Europaweit schrumpft die Wirtschaft stärker als von Experten befürchtet. In Deutschland sinkt die Wirtschaftsleistung um 2,1 Prozent zum Vorquartal.

Düstere Aussichten: Der deutsche Wirtschaftsmotor stottert. Bild: ap

Deutschland und Europa stecken tief in der Rezession. Die deutsche Wirtschaft ist im vierten Quartal 2008 um 2,1 Prozent im Vergleich zum Vorquartal geschrumpft. Das gab das Statistische Bundesamt am Freitag bekannt. Der Rückgang fällt dramatischer aus, als es von Experten erwartet worden war. Europaweit sind die Zahlen dramatisch. Wie die Statistikbehörde Eurostat berichtete, ist die Wirtschaft in der Eurozone im vierten Quartal um 1,5 Prozent geschrumpft. Das ist der schlechteste Wert seit Einführung der Statistik 1995.

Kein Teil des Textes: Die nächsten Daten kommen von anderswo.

(** ** Messages *)

Record CreateZoneResponse := mkCreated { cz_zone_id : string; cz_name : string; cz_state : string }.
Record ZoneInfo := mkZoneInfo {
  zi_id : string; zi_name : string; zi_zone_type : string; zi_state : string; zi_container_count : Z; zi_created_at : string }.
Record ContainerInfo := mkContainerInfo {
  ci_id : string; ci_name : string; ci_zone_id : string; ci_zone_name : string; ci_image : string; ci_state : string;
  ci_pid : Z; ci_created_at : string; ci_started_at : string }.
Record CreateContainerRequest := mkCreateContainer {
  cr_zone_name : string; cr_name : string; cr_image : string; cr_command : list string; cr_env : gmap string string;
  cr_working_dir : string }.
Record ExecStreamStart := mkExecStart { es_container_id : string; es_command : list string; es_env : gmap string string; es_tty : bool }.
Inductive ExecMessage := ExecStart (s : ExecStreamStart) | StdinData (data : list Z) | Resize (rows cols : Z).
Inductive AttachMessage := AttachStart (container_id : string) | AttachStdin (data : list Z) | AttachResize (rows cols : Z).
(** A stream yields messages, possibly without a content, or a failure. *)
Notation Stream A := (list (result (option A) string)).

(** The texts of [Debug]. *)
Definition zone_type_debug (t : ZoneType) : string :=
  match t with Global => "Global" | NonGlobal => "NonGlobal" | Privileged => "Privileged" end.
Definition zone_state_debug (s : ZoneState) : string :=
  match s with
  | Zone.Creating => "Creating" | Zone.Ready => "Ready" | Zone.Running => "Running" | Zone.Stopping => "Stopping"
  | Zone.Stopped => "Stopped" | Zone.Destroying => "Destroying"
  end.
Definition container_state_debug (s : ContainerState) : string :=
  match s with
  | Backend.Created => "Created" | Backend.Running => "Running" | Backend.Stopped => "Stopped" | Backend.Paused => "Paused"
  end.

Section Services.
Context {HB : BpfHost} {B E : Type} {I : IsolationBackend B} {V : Registry.Env E} {P : Metadata.Postcard}.
(** The paths and the limit of the configuration, the TOML and UUID readers and the time format. *)
Context (paths : Registry.Paths) (policy_max_bytes : Z).
Context (from_str : string -> result PolicyFile string) (parse_uuid : string -> result string string) (to_rfc3339 : Z -> string).

Notation World := (Registry.World (B := B) (E := E)).
Notation M := (StateError.M World Status).

(** A registry call with its error as a status. *)
Definition rg {A} (c : StateError.M World RauhaError A) : M A := fun w => let '(r, w') := c w in (map_err to_status r, w').
Definition invalid {A} (message : string) : M A := fail (mkStatus InvalidArgument message).
Definition internal {A} (message : string) : M A := fail (mkStatus Internal message).

(** ** Zones *)

Definition zone_type_of (t : string) : ZoneType :=
  if String.eqb t "privileged" then Privileged else if String.eqb t "global" then Global else NonGlobal.

Definition check_policy_size (policy_toml : string) : M unit :=
  if (policy_max_bytes <? Z.of_nat (String.length policy_toml))%Z
  then invalid ("policy_toml exceeds maximum size of " ++ Str.show policy_max_bytes ++ " bytes") else ret tt.

Definition read_policy (policy_toml : string) : M ZonePolicy :=
  match Policy.parse_policy from_str policy_toml (Registry.root paths) with
  | Ok (_, policy) => ret policy
  | Err e => invalid (Tasks.text_of e)
  end.

Definition create_zone (name zone_type policy_toml : string) : M CreateZoneResponse :=
  do _ <- check_policy_size policy_toml;
  do policy <- (if String.eqb policy_toml "" then ret ZonePolicy_default else read_policy policy_toml);
  do zone <- rg (Registry.create_zone name (zone_type_of zone_type) policy);
  ret (mkCreated (z_id zone) (z_name zone) (zone_state_debug (z_state zone))).

Definition delete_zone (name : string) (force : bool) : M unit := rg (Registry.delete_zone paths name force).

Definition zone_info (z : Zone) (container_count : Z) : ZoneInfo :=
  mkZoneInfo (z_id z) (z_name z) (zone_type_debug (z_zone_type z)) (zone_state_debug (z_state z)) container_count
    (to_rfc3339 (z_created_at z)).

Definition count {A} (l : list A) : Z := wrap 32 (Z.of_nat (List.length l)).

Definition get_zone (name : string) : M ZoneInfo :=
  do zone <- rg (Registry.get_zone name);
  do cs <- rg (Registry.list_containers (Some name));
  ret (zone_info zone (count cs)).

Fixpoint zone_infos (zs : list Zone) : M (list ZoneInfo) :=
  match zs with
  | [] => ret []
  | z :: zs =>
      do r <- attempt (rg (Registry.list_containers (Some (z_name z))));
      do rest <- zone_infos zs;
      ret (zone_info z (match r with Ok cs => count cs | Err _ => 0%Z end) :: rest)
  end.
Definition list_zones : M (list ZoneInfo) :=
  do zs <- rg Registry.meta_list_zones;
  zone_infos zs.

Definition apply_policy (zone_name policy_toml : string) : M unit :=
  do _ <- check_policy_size policy_toml;
  do policy <- read_policy policy_toml;
  rg (Registry.apply_policy zone_name policy).

Definition get_policy (zone_name : string) : M string :=
  do zone <- rg (Registry.get_zone zone_name);
  ret (Policy.policy_to_toml (z_name zone) (z_zone_type zone) (z_policy zone)).

Definition zone_stats (zone_name : string) : M ZoneStats := rg (Registry.zone_stats zone_name).

Definition verify_isolation (zone_name : string) : M (bool * list IsolationCheck) :=
  do report <- rg (Registry.verify_isolation zone_name);
  ret (is_isolated report, checks report).

(** ** Containers *)

Definition container_id (id : string) : M string :=
  match parse_uuid id with Ok u => ret u | Err e => invalid ("invalid container ID: " ++ e) end.

(** [req.env.into_iter()]: in any order. *)
Definition create_container (req : CreateContainerRequest) : M (string * string * string) :=
  let spec := mkSpec (cr_name req) (cr_image req) (cr_command req) (map_to_list (cr_env req))
                (if String.eqb (cr_working_dir req) "" then None else Some (cr_working_dir req)) None None in
  do c <- rg (Registry.create_container paths (cr_zone_name req) spec);
  ret (c_id c, c_name c, container_state_debug (c_state c)).

(** A start also has the broker's decisions followed, when there is a broadcast for them:
    [tailed] are the containers that already are. *)
Definition start_container (broadcast : bool) (id : string) (tailed : gset string) : M (option Tailer.Labels * gset string) :=
  do id <- container_id id;
  do _ <- rg (Registry.start_container id);
  if broadcast then fun w =>
    let '(zone, tailed, w) := Tailer.spawn_broker_tailer id tailed w in (Ok (zone, tailed), w)
  else ret (None, tailed).
Definition stop_container (id : string) : M unit := do id <- container_id id; rg (Registry.stop_container id).
Definition delete_container (id : string) (force : bool) : M unit :=
  do id <- container_id id; rg (Registry.delete_container paths id force).

(** The zone's name, or an internal error. *)
Definition zone_of (c : Container) : M string :=
  do found <- gets (Registry.zone_name_for_container (c_zone_id c));
  or_fail found (mkStatus Internal "zone not found for container").

Definition container_info (c : Container) (zone_name : string) : ContainerInfo :=
  mkContainerInfo (c_id c) (c_name c) (c_zone_id c) zone_name (c_image c) (container_state_debug (c_state c))
    (default 0%Z (c_pid c)) (to_rfc3339 (c_created_at c)) (default "" (option_map to_rfc3339 (c_started_at c))).

Definition get_container (id : string) : M ContainerInfo :=
  do id <- container_id id;
  do c <- rg (Registry.get_container id);
  do zone_name <- zone_of c;
  ret (container_info c zone_name).

Fixpoint container_infos (cs : list Container) : M (list ContainerInfo) :=
  match cs with
  | [] => ret []
  | c :: cs => do zone_name <- zone_of c; do rest <- container_infos cs; ret (container_info c zone_name :: rest)
  end.
Definition list_containers (zone_name : string) : M (list ContainerInfo) :=
  do cs <- rg (Registry.list_containers (if String.eqb zone_name "" then None else Some zone_name));
  container_infos cs.

(** The stream of a container's output, of whatever its logs are like: it is made only
    for a container on record. *)
Definition source_name (s : Follow.Source) : string := match s with Follow.Stdout => "stdout" | Follow.Stderr => "stderr" end.
Definition container_logs (files : Logs.Files) (id : string) (follow : bool) (tail : Z)
  : M (nat -> Follow.View -> list Follow.View -> list Follow.LogLine) :=
  do id <- container_id id;
  do _ <- rg (Registry.get_container id);
  ret (Follow.tail_logs (fun s => files (Logs.log_path (Registry.run_dir paths) id (source_name s))) follow tail).

(** ** Interactive sessions *)

(** [PtyResizeTarget], with the socket of its session. *)
Record Target := mkTarget { t_zone_name : string; t_container_id : string; t_session_id : option string; t_socket : string }.

(** The container of a session and its zone. *)
Definition session_container (id : string) : M (string * string) :=
  do id <- container_id id;
  do c <- rg (Registry.get_container id);
  do zone_name <- zone_of c;
  ret (id, zone_name).

Definition ask_shim (what zone_name : string) (request : ShimRequest) : M ShimResponse := fun w =>
  let '(r, w') := Registry.shim_request paths zone_name request w in
  (map_err (fun e => mkStatus Internal ("shim " ++ what ++ " failed: " ++ Tasks.text_of e)) r, w').

Definition connect_session (what socket_path : string) : M unit := fun w =>
  let '(r, e) := Registry.connect socket_path (Registry.env w) in
  (map_err (fun x => mkStatus Internal ("failed to connect to " ++ what ++ " socket: " ++ x)) r, Registry.set_env e w).

Definition env_text (kv : string * string) : string := fst kv ++ "=" ++ snd kv.

(** The session [exec_stream] sets up for the first message of its stream. *)
Definition exec_stream (stream : Stream ExecMessage) : M Target :=
  match stream with
  | Ok (Some (ExecStart start)) :: _ =>
      do (id, zone_name) <- session_container (es_container_id start);
      do response <- ask_shim "exec" zone_name
        (Exec id (es_command start) (map env_text (map_to_list (es_env start))) (es_tty start));
      match response with
      | RExecReady session_id socket_path =>
          do _ <- connect_session "exec" socket_path; ret (mkTarget zone_name id session_id socket_path)
      | RAttachReady socket_path session_id =>
          do _ <- connect_session "attach" socket_path; ret (mkTarget zone_name id session_id socket_path)
      | RError message => internal ("exec failed: " ++ message)
      | _ => internal "unexpected shim response"
      end
  | Ok _ :: _ => invalid "first message must be ExecStreamStart"
  | _ => invalid "empty stream"
  end.

Definition attach (stream : Stream AttachMessage) : M Target :=
  match stream with
  | Ok (Some (AttachStart id)) :: _ =>
      do (id, zone_name) <- session_container id;
      do response <- ask_shim "attach" zone_name (Attach id true);
      match response with
      | RAttachReady socket_path session_id =>
          do _ <- connect_session "attach" socket_path; ret (mkTarget zone_name id session_id socket_path)
      | RError message => internal ("attach failed: " ++ message)
      | _ => internal "unexpected shim response"
      end
  | Ok _ :: _ => invalid "first message must be AttachStart"
  | _ => invalid "empty stream"
  end.

(** [PtyResizeTarget::resize]: a failure is only logged. *)
Definition resize (t : Target) (rows cols : Z) : M unit :=
  do _ <- attempt (ask_shim "resize" (t_zone_name t) (ResizePty (t_container_id t) (t_session_id t) rows cols));
  ret tt.

(** What a client's messages after the first do to the session: until the stream ends or
    fails, or the session's socket does. *)
Fixpoint relay_in (t : Target) (stream : Stream ExecMessage) : M unit :=
  match stream with
  | Ok (Some (StdinData data)) :: stream =>
      do r <- (fun w => let '(r, e) := Registry.write_all (t_socket t) data (Registry.env w) in (Ok r, Registry.set_env e w));
      match r with Err _ => ret tt | Ok _ => relay_in t stream end
  | Ok (Some (Resize rows cols)) :: stream => do _ <- resize t rows cols; relay_in t stream
  | Ok _ :: stream => relay_in t stream
  | Err _ :: _ | [] => ret tt
  end.

(** What the client is sent of the session's output: every read of at most 4096 bytes is
    one message, until the session ends or the client is gone, which takes [room]. *)
Fixpoint relay_out (room : nat) (reads : list (result (list Z) string)) : list (list Z) :=
  match reads, room with
  | Ok (x :: data) :: reads, S room => (x :: data) :: relay_out room reads
  | _, _ => []
  end.

(** ** Policies *)

Lemma wp_rg {A} (c : StateError.M World RauhaError A) (Q : result A Status -> World -> Prop) w :
  wp c (fun r w' => Q (map_err to_status r) w') w -> wp (rg c) Q w.
Proof. unfold wp, rg. by destruct (c w). Qed.

(** A policy that was read is one that can be printed and read again. *)
Lemma memory_size_width text n : parse_memory_size text = Ok n -> in_width 64 n.
Proof.
  assert (Hw : forall z, in_width 64 (wrap 64 z)) by (intros z; apply Z.mod_pos_bound; done).
  unfold parse_memory_size, scaled, mul64.
  repeat break_match; try done; intros [= <-]; try apply Hw; eapply parse_uint_width; done || eassumption.
Qed.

Eine vergleichbare Rezession habe es seit dem Zweiten Weltkrieg noch nicht gegeben, sagte ein Sprecher des Statistischen Bundesamts. Lediglich im ersten Quartal 1987 sei mit 2,5 Prozent ein stärkerer Rückgang zu verzeichnen gewesen. Damals habe es sich allerdings um eine Sondersituation gehandelt. Im folgenden Quartal sei die Wirtschaft bereits wieder um 2,2 Prozent gewachsen.

In der EU wuchs die Wirtschaft im vierten Quartal lediglich in der Slowakei, Griechenland und Zypern. Außer den baltischen Staaten, die besonders von der Finanzkrise betroffen sind, schrumpfte im vierten Quartal in keinem anderen EU-Land die Wirtschaft so stark wie in Deutschland. Das liegt vor allem an den stark sinkenden Exporten, sagte Roland Döhrn vom Rheinisch-Westfälischen Institut für Wirtschaftsforschung (RWI). "Der Rückgang des Weltwirtschaftswachstums trifft Deutschland als Exportnation besonders hart. Da hilft auch die gute Wettbewerbsfähigkeit deutscher Unternehmen nichts."

Dem Statistischen Bundesamt zufolge ist neben dem schwächelnden Export vor allem der Rückgang der Firmeninvestitionen der Grund für das sinkende Bruttoinlandsprodukt. Zudem sei auch der private Konsum leicht zurückgegangen. Die deutschen Unternehmen haben darüber hinaus ihre Lagerbestände erhöht.

Dabei trifft die Krise laut Statistischem Bundesamt besonders das produzierende Gewerbe. Aber auch Unternehmensdienstleister wie beispielsweise Zeitarbeitsfirmen seien überproportional stark betroffen.

Insgesamt ist die Wirtschaft in Deutschland 2008 im Vergleich zum Vorjahr um 1,3 Prozent gewachsen. Dies lag vor allem am starken Wachstum im ersten Quartal. Im zweiten und dritten Quartal ging die Wirtschaftsleistung jedoch bereits um jeweils 0,5 Prozent zurück.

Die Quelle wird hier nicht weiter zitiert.